Data extract:
▼

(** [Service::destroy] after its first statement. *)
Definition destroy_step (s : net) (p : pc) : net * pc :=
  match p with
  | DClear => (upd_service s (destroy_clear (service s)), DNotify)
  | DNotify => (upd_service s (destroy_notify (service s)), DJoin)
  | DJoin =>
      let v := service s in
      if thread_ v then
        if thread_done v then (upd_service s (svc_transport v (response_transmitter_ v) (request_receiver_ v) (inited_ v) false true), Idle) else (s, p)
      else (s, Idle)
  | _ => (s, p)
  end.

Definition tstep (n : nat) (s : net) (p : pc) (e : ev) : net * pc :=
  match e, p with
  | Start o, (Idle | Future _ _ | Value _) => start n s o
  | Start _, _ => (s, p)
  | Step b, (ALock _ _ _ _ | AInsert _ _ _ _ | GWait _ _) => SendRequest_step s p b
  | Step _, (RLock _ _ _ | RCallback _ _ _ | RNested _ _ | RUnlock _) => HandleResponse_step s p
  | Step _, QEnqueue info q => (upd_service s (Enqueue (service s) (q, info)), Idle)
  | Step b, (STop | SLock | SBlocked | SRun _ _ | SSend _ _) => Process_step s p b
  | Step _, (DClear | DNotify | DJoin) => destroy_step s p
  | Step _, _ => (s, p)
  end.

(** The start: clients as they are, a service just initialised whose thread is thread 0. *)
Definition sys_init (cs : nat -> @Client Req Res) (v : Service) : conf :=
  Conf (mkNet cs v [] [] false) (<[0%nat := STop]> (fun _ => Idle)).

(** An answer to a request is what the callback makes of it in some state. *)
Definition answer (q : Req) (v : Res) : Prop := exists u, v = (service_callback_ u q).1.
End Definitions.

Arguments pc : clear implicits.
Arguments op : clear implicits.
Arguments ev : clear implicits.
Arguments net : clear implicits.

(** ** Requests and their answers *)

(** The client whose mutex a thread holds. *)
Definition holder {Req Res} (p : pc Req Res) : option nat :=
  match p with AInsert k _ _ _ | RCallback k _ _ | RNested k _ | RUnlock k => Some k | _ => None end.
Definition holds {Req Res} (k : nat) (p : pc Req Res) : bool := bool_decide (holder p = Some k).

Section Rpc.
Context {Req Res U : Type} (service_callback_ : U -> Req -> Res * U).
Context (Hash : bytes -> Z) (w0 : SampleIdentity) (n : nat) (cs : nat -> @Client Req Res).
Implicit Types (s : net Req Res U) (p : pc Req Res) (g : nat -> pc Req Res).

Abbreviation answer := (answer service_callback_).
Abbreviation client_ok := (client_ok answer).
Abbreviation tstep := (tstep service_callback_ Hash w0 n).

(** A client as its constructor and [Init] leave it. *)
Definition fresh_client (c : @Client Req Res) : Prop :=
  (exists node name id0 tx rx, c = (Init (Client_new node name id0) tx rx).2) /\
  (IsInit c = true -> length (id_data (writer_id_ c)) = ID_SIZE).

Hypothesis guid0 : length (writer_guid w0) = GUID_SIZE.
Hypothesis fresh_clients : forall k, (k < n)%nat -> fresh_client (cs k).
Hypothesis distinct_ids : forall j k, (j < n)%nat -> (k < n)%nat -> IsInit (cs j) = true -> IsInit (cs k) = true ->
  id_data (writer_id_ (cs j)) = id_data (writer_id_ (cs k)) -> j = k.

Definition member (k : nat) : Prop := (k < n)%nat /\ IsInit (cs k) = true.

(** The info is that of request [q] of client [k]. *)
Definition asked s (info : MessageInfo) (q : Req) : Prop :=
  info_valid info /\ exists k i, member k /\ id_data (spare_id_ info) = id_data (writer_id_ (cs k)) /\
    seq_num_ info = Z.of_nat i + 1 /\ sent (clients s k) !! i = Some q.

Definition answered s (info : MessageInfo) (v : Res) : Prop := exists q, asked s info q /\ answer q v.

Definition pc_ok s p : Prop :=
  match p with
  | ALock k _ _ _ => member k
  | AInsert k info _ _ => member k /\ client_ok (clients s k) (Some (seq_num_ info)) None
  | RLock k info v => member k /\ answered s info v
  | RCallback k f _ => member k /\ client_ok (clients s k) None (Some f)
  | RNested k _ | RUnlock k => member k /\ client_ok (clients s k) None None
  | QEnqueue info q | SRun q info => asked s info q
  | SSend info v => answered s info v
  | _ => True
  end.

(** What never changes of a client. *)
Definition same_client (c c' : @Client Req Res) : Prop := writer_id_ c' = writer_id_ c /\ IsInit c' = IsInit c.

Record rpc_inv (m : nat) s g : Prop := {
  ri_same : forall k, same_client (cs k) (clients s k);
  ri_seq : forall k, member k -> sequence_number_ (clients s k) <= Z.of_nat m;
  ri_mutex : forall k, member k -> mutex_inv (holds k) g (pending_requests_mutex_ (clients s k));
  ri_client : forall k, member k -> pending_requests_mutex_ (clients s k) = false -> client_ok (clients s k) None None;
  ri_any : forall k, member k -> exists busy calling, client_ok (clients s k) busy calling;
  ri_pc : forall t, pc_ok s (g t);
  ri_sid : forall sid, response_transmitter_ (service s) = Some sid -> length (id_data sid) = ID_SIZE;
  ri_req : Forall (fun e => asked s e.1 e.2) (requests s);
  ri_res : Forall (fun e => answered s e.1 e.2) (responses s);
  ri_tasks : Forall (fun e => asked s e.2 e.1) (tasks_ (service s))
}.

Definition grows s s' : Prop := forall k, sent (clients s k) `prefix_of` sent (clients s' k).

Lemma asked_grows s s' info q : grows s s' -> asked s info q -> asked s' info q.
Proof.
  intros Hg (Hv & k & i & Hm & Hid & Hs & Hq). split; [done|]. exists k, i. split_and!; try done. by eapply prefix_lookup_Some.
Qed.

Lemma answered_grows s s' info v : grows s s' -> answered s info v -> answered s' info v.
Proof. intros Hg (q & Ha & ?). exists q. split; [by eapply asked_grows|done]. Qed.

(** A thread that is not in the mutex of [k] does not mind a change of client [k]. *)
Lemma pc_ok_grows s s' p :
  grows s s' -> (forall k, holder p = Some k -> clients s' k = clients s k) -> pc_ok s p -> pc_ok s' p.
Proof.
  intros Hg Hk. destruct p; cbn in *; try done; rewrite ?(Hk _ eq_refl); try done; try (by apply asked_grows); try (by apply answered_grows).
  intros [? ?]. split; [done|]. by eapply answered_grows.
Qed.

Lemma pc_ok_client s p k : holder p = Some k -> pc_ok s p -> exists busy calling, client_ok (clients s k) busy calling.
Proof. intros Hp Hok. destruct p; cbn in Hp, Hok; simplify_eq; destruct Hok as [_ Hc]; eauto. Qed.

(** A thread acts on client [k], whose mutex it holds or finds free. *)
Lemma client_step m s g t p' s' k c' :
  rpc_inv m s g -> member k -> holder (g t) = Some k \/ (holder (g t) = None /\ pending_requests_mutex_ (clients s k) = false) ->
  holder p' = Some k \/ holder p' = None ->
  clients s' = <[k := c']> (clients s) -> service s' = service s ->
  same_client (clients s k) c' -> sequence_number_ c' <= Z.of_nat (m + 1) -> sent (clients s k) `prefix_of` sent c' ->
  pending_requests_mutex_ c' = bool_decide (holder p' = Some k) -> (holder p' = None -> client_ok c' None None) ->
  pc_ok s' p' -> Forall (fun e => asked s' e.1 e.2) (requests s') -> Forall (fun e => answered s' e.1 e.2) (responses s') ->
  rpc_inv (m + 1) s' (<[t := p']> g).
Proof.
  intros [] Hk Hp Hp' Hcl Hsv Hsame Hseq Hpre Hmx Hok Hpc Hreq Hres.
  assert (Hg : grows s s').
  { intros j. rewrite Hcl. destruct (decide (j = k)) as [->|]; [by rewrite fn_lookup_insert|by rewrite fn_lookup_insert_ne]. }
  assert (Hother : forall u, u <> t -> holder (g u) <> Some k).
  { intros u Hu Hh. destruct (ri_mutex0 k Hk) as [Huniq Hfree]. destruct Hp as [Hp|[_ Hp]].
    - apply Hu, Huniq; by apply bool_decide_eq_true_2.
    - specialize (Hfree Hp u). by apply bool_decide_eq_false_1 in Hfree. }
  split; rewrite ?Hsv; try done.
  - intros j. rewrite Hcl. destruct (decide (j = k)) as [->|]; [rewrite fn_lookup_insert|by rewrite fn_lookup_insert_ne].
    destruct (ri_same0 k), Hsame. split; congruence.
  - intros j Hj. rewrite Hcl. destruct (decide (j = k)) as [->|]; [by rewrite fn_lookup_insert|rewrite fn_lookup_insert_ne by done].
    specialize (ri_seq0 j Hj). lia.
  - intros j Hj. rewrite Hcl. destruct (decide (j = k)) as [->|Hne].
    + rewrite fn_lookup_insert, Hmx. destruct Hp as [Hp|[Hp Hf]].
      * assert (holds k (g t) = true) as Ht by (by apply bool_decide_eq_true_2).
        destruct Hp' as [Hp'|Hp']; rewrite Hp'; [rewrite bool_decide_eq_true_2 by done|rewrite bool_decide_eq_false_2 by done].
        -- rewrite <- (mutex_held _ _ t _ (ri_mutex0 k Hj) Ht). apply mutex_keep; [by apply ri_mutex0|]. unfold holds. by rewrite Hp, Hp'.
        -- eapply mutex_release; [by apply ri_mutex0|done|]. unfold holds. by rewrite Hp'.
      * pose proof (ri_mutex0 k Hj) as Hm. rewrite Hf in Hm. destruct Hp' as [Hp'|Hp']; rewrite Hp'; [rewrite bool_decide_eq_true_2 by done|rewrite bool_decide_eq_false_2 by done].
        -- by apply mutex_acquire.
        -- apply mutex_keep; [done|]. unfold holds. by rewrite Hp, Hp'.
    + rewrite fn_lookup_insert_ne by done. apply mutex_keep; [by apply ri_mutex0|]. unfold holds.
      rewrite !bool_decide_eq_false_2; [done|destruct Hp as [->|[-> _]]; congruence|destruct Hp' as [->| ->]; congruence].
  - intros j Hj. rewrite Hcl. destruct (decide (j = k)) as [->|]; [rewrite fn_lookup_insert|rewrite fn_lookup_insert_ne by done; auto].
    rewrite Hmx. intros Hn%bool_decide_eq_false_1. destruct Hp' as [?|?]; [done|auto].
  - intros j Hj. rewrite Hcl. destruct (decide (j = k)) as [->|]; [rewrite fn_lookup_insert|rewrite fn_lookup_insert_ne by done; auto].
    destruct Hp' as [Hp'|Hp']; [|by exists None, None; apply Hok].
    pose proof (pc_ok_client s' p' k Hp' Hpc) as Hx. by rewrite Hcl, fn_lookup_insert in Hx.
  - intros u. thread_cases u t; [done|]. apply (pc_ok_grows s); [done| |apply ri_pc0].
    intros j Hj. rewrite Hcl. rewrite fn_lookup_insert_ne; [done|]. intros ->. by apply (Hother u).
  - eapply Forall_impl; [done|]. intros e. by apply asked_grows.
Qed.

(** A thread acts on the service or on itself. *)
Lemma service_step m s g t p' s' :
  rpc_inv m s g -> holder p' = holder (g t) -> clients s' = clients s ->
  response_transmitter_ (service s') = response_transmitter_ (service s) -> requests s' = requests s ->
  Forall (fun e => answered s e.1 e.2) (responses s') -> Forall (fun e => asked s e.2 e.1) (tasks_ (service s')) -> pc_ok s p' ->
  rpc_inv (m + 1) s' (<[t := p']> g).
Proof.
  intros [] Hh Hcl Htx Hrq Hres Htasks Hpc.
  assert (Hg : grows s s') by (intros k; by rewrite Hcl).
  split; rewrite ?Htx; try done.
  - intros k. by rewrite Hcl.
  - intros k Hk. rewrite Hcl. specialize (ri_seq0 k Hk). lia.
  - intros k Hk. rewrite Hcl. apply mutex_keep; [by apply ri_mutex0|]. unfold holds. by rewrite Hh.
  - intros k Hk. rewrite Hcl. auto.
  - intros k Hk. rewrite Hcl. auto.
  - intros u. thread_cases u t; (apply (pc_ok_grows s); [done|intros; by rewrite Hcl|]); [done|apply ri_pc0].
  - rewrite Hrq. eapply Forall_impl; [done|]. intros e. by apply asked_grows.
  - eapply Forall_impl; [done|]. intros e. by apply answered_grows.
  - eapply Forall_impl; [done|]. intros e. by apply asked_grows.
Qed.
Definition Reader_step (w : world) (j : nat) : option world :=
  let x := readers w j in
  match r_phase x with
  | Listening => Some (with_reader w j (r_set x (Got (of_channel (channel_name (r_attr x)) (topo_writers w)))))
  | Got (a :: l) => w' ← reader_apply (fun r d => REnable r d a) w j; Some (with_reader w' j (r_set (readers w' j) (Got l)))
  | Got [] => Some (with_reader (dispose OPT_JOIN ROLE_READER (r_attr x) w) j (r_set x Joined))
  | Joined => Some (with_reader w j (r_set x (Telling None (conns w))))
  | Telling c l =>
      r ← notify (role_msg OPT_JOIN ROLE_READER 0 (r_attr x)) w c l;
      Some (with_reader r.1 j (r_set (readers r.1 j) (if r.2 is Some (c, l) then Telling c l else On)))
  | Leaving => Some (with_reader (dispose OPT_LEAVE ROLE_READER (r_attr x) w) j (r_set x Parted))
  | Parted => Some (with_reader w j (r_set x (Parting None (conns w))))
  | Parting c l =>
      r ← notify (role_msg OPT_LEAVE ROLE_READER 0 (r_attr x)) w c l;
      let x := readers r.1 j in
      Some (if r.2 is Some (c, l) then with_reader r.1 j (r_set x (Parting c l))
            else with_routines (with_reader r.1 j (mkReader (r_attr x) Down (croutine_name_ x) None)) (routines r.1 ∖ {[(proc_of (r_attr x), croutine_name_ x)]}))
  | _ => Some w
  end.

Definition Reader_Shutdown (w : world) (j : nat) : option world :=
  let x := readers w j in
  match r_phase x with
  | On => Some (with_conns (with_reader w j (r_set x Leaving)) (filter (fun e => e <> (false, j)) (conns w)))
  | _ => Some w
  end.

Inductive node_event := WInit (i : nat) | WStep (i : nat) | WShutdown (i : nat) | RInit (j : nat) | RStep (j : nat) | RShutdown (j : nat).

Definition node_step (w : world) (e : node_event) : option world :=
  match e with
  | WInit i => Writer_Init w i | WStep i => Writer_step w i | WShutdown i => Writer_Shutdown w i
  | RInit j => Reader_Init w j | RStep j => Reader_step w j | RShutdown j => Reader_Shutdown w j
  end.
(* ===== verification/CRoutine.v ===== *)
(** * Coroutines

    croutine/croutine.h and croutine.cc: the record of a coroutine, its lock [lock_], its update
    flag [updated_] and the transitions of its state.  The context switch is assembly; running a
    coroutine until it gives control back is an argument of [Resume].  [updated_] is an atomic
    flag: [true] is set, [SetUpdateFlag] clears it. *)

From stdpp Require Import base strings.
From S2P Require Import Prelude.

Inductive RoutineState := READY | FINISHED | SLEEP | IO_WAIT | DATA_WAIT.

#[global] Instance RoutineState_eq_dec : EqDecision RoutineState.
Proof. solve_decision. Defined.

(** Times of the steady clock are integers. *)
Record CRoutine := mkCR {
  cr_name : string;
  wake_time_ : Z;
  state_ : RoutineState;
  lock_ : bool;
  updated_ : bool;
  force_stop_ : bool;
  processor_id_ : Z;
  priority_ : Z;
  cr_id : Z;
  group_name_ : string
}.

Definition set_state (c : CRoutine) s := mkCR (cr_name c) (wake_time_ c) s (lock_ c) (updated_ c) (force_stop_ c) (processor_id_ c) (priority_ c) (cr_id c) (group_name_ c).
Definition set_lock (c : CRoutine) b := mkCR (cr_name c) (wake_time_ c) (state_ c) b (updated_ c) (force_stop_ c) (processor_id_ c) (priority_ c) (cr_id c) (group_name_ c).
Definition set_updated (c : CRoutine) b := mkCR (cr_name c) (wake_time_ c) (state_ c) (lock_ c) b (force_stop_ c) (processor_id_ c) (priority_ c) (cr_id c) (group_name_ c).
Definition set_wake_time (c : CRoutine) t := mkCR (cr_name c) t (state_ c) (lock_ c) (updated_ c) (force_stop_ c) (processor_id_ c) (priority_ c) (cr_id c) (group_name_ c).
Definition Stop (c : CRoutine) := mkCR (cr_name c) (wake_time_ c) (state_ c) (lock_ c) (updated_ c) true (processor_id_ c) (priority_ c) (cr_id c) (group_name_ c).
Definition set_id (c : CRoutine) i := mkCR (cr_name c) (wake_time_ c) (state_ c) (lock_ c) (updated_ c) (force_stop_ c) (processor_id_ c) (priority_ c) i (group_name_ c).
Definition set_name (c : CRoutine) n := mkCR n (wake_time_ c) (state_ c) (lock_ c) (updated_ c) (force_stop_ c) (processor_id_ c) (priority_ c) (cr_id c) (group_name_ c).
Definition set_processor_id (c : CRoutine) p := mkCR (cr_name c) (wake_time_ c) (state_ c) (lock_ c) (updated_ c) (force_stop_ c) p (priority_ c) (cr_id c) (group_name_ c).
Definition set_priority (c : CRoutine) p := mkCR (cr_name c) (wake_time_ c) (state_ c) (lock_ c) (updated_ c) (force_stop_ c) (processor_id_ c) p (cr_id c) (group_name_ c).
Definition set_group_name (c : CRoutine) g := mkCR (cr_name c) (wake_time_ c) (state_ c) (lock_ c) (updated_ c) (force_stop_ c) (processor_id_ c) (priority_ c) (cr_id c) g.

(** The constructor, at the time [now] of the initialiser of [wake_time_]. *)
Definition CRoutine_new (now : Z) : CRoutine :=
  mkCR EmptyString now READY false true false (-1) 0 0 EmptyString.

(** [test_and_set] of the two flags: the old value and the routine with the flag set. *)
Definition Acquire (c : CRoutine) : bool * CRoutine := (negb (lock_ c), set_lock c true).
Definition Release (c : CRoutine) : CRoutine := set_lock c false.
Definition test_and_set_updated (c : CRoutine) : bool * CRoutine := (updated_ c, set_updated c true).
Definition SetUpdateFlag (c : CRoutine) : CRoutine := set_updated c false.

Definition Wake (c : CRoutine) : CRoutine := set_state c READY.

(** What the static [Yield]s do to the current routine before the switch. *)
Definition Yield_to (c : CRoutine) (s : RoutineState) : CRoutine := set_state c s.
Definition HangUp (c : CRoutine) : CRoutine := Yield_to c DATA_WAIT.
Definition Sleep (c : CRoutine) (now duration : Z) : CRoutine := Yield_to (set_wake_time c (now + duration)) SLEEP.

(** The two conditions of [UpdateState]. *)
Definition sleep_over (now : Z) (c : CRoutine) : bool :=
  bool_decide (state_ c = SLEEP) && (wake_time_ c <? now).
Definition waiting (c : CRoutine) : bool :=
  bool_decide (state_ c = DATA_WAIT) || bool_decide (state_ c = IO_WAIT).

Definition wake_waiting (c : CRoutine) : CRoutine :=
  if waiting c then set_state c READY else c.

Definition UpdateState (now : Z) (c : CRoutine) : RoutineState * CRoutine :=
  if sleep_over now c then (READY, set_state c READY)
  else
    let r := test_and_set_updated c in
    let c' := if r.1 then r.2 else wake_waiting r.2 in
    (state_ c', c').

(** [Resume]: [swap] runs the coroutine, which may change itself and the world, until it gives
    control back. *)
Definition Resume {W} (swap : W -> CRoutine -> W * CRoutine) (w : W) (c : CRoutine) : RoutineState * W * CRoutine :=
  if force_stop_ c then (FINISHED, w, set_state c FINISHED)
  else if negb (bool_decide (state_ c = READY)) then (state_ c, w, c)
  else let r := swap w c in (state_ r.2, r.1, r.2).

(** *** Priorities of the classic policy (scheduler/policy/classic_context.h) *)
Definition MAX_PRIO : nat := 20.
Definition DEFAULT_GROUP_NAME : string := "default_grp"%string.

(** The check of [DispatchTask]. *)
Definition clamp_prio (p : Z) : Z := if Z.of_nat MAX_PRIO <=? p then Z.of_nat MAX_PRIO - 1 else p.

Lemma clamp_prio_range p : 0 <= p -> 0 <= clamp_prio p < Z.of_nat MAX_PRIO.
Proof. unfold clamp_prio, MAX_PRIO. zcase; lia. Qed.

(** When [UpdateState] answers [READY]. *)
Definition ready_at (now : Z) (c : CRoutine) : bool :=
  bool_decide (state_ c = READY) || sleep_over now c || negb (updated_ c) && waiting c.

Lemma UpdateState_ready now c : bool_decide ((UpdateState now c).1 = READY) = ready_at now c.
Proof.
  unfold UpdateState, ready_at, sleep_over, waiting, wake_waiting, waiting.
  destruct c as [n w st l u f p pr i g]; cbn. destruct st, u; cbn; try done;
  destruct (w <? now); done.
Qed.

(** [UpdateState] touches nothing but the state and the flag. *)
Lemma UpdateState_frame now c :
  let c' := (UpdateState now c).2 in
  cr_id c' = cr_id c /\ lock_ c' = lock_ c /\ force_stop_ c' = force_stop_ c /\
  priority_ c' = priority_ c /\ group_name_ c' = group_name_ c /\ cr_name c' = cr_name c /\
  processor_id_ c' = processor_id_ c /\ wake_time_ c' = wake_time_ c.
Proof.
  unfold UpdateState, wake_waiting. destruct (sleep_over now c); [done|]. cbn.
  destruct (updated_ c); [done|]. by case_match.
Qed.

▲

Aim of the task:
Reproduce only the lines above spanning from the line containing "Definition sys_init (cs" through the line containing "Res) : option", word for word.

Solution to this problem:
Definition sys_init (cs : nat -> @Client Req Res) (v : Service) : conf :=
  Conf (mkNet cs v [] [] false) (<[0%nat := STop]> (fun _ => Idle)).

(** An answer to a request is what the callback makes of it in some state. *)
Definition answer (q : Req) (v : Res) : Prop := exists u, v = (service_callback_ u q).1.
End Definitions.

Arguments pc : clear implicits.
Arguments op : clear implicits.
Arguments ev : clear implicits.
Arguments net : clear implicits.

(** ** Requests and their answers *)

(** The client whose mutex a thread holds. *)
Definition holder {Req Res} (p : pc Req Res) : option nat :=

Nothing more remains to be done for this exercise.